What to work on> Reproduce exactly the lines from the top of the records below through the line holding "(** ** Modular addition and subtraction *)".

/---

(* ===== verification/EccMod.v ===== *)
(** Arithmetic modulo the prime of P-256 in src/shared/ecc.c: modular sums and differences, the
    fast reduction, inversion, and the properties of the multi-precision arithmetic. *)
From Stdlib Require Import List ZArith Lia Znumtheory.
From stdpp Require Import base numbers list option.
From S2P Require Import Prelude Ecc EccArith.

Local Open Scope Z_scope.

(** ** Modular addition and subtraction *)

Lemma vli_mod_add_spec a b m : vli_ok a -> vli_ok b -> vli_ok m ->
  val a < val m -> val b < val m ->
  vli_ok (vli_mod_add a b m) /\ val (vli_mod_add a b m) = (val a + val b) mod val m.
Proof.
  intros Ha Hb Hm Ham Hbm. unfold vli_mod_add.
  pose proof (vli_range _ Ha). pose proof (vli_range _ Hb). pose proof (vli_range _ Hm).
  pose proof (vli_add_spec a b Ha Hb) as Hadd. destruct (vli_add a b) as [r c].
  destruct Hadd as (Hr & Hc & Hv). pose proof (vli_range _ Hr).
  pose proof (vli_sub_spec r m Hr Hm) as Hsub. destruct (vli_sub r m) as [r' c'].
  destruct Hsub as (Hr' & Hc' & Hv'). pose proof (vli_range _ Hr'). cbn [fst].
  rewrite vli_cmp_spec by done.
  destruct (Z.ltb_spec (val a + val b) (val m)).
  - rewrite Z.mod_small by lia. destruct (Z.compare_spec (val r) (val m)); try lia.
    replace c with 0 by lia. split; [done|]. cbn. lia.
  - replace ((val a + val b) mod val m) with (val a + val b - val m)
      by (symmetry; rewrite <- (Z_mod_plus_full _ (-1)); rewrite Z.mod_small; lia).
    destruct (Z.compare_spec (val r) (val m)); cbn; (destruct (Z.eqb_spec c 0); cbn;
      try lia; split; [done|lia]).
Qed.

Lemma vli_mod_sub_spec a b m : vli_ok a -> vli_ok b -> vli_ok m ->
  val a < val m -> val b < val m ->
  vli_ok (vli_mod_sub a b m) /\ val (vli_mod_sub a b m) = (val a - val b) mod val m.
Proof.
  intros Ha Hb Hm Ham Hbm. unfold vli_mod_sub.
  pose proof (vli_range _ Ha). pose proof (vli_range _ Hb). pose proof (vli_range _ Hm).
  pose proof (vli_sub_spec a b Ha Hb) as Hsub. destruct (vli_sub a b) as [r c].
  destruct Hsub as (Hr & Hc & Hv). pose proof (vli_range _ Hr).
  pose proof (vli_add_spec r m Hr Hm) as Hadd. destruct (vli_add r m) as [r' c'].
  destruct Hadd as (Hr' & Hc' & Hv'). pose proof (vli_range _ Hr'). cbn [fst].
  destruct (Z.eqb_spec c 0); cbn [negb].
  - split; [done|]. rewrite Z.mod_small; lia.
  - split; [done|]. rewrite <- (Z_mod_plus_full _ 1). rewrite Z.mod_small; lia.
Qed.

(** ** Fast reduction *)

Definition p256 : Z := val curve_p.

Lemma curve_p_ok : vli_ok curve_p.
Proof. apply (bool_decide_unpack _). vm_compute. exact I. Qed.

Lemma p256_eq : p256 = 2 ^ 256 - 2 ^ 224 + 2 ^ 192 + 2 ^ 96 - 1.
Proof. reflexivity. Qed.

Lemma mmod_up_spec fuel r carry : vli_ok r -> carry < 0 ->
  - (p256 * Z.of_nat fuel) <= val r + 2 ^ 256 * carry ->
  exists r', mmod_up fuel r carry = Some r' /\ vli_ok r' /\
    val r' = (val r + 2 ^ 256 * carry) mod p256.
Proof.
  revert r carry. pose proof p256_eq as Ep.
  induction fuel as [|fuel IH]; intros r carry Hr Hc Hf; pose proof (vli_range _ Hr).
  { lia. }
  cbn [mmod_up]. pose proof (vli_add_spec r curve_p Hr curve_p_ok) as Ha.
  destruct (vli_add r curve_p) as [r1 c]. destruct Ha as (Hr1 & Hc1 & Hv).
  fold p256 in Hv. pose proof (vli_range _ Hr1).
  rewrite <- (Z_mod_plus_full _ 1). case_eqb as Hlt.
  - destruct (IH r1 (carry + c)) as (r' & E & Hr' & Hv'); [done|lia|lia|].
    exists r'. split; [done|]. split; [done|]. rewrite Hv'. f_equal. lia.
  - exists r1. split; [done|]. split; [done|]. rewrite Z.mod_small; lia.
Qed.
Lemma mul_spec a b r : vli_ok a -> vli_ok b -> mul true a b = Some r ->
  mul false a b = Some r /\ reduced r /\ val r ≡p val a * val b.
Proof.
  intros Ha Hb. unfold mul. cbn [andb]. destruct (mult_exact a b) eqn:Hex; [|done]. cbn [negb].
  intros E. split; [done|]. destruct (vli_mult_spec a b Ha Hb Hex) as (Hl & Hd & Hv).
  destruct (mmod_reduced _ _ Hl Hd E) as [Hr He]. split; [exact Hr|]. rewrite <- Hv. exact He.
Qed.

Lemma sqr_spec a r : vli_ok a -> sqr true a = Some r ->
  sqr false a = Some r /\ reduced r /\ val r ≡p val a * val a.
Proof.
  intros Ha. unfold sqr. cbn [andb]. destruct (square_exact a) eqn:Hex; [|done]. cbn [negb].
  intros E. split; [done|]. destruct (vli_square_spec a Ha Hex) as (Hl & Hd & Hv).
  destruct (mmod_reduced _ _ Hl Hd E) as [Hr He]. split; [exact Hr|]. rewrite <- Hv. exact He.
Qed.

Lemma madd_spec a b : reduced a -> reduced b ->
  reduced (madd a b) /\ val (madd a b) ≡p val a + val b.
Proof.
  intros [Ha Hla] [Hb Hlb]. pose proof p256_eq.
  destruct (vli_mod_add_spec a b curve_p) as [Hr Hv]; auto. fold p256 in *. split.
  - split; [done|]. unfold madd. rewrite Hv. apply Z.mod_pos_bound. lia.
  - unfold madd. rewrite Hv. apply eqp_mod.
Qed.

Lemma msub_spec a b : reduced a -> reduced b ->
  reduced (msub a b) /\ val (msub a b) ≡p val a - val b.
Proof.
  intros [Ha Hla] [Hb Hlb]. pose proof p256_eq.
  destruct (vli_mod_sub_spec a b curve_p) as [Hr Hv]; auto. fold p256 in *. split.
  - split; [done|]. unfold msub. rewrite Hv. apply Z.mod_pos_bound. lia.
  - unfold msub. rewrite Hv. apply eqp_mod.
Qed.

Lemma test_bit_0 v : vli_ok v -> vli_test_bit v 0 = val v mod 2.
Proof.
  intros Hv. unfold vli_test_bit. change (u64 (Z.shiftl 1 (0 mod 64))) with (2 ^ 1 - 1).
  rewrite land_mask by lia. change (Z.to_nat (0 / 64)) with 0%nat.
  digits v. cbn [dig nth val]. words_lia.
Qed.

Lemma half_rshift1_carry x c : vli_ok x -> c = 0 \/ c = 1 ->
  (let x1 := vli_rshift1 x in
   <[NUM_ECC_DIGITS - 1 := Z.lor (dig x1 (NUM_ECC_DIGITS - 1)) (u64 (Z.shiftl c 63))]>%nat x1)
  = rshift1_carry x c.
Proof.
  intros Hx [-> | ->]; unfold rshift1_carry; cbn [Z.eqb negb]; [|done].
  destruct (vli_rshift1_spec x Hx) as [Hr _]. cbv zeta. generalize dependent (vli_rshift1 x).
  intros w Hw. change (u64 (Z.shiftl 0 63)) with 0. rewrite Z.lor_0_r. by digits w.
Qed.

Lemma half_eq a : vli_ok a ->
  half a = if val a mod 2 =? 0 then vli_rshift1 a
           else rshift1_carry (fst (vli_add a curve_p)) (snd (vli_add a curve_p)).
Proof.
  intros Ha. unfold half. rewrite test_bit_0 by done.
  destruct (val a mod 2 =? 0); cbn [negb]; [done|].
  pose proof (vli_add_spec a curve_p Ha curve_p_ok) as Hadd.
  destruct (vli_add a curve_p) as [s c]. destruct Hadd as (Hs & Hc & _). cbn [fst snd].
  by apply half_rshift1_carry.
Qed.

Lemma half_even x r : x mod 2 = 0 -> r = x / 2 -> 2 * r = x.
Proof. words_lia. Qed.

Lemma half_odd x r : x mod 2 <> 0 -> r = (x + p256) / 2 -> 2 * r = x + p256.
Proof. pose proof p256_eq as ->. words_lia. Qed.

\---

Task solution>
(* ===== verification/EccMod.v ===== *)
(** Arithmetic modulo the prime of P-256 in src/shared/ecc.c: modular sums and differences, the
    fast reduction, inversion, and the properties of the multi-precision arithmetic. *)
From Stdlib Require Import List ZArith Lia Znumtheory.
From stdpp Require Import base numbers list option.
From S2P Require Import Prelude Ecc EccArith.

Local Open Scope Z_scope.

(** ** Modular addition and subtraction *)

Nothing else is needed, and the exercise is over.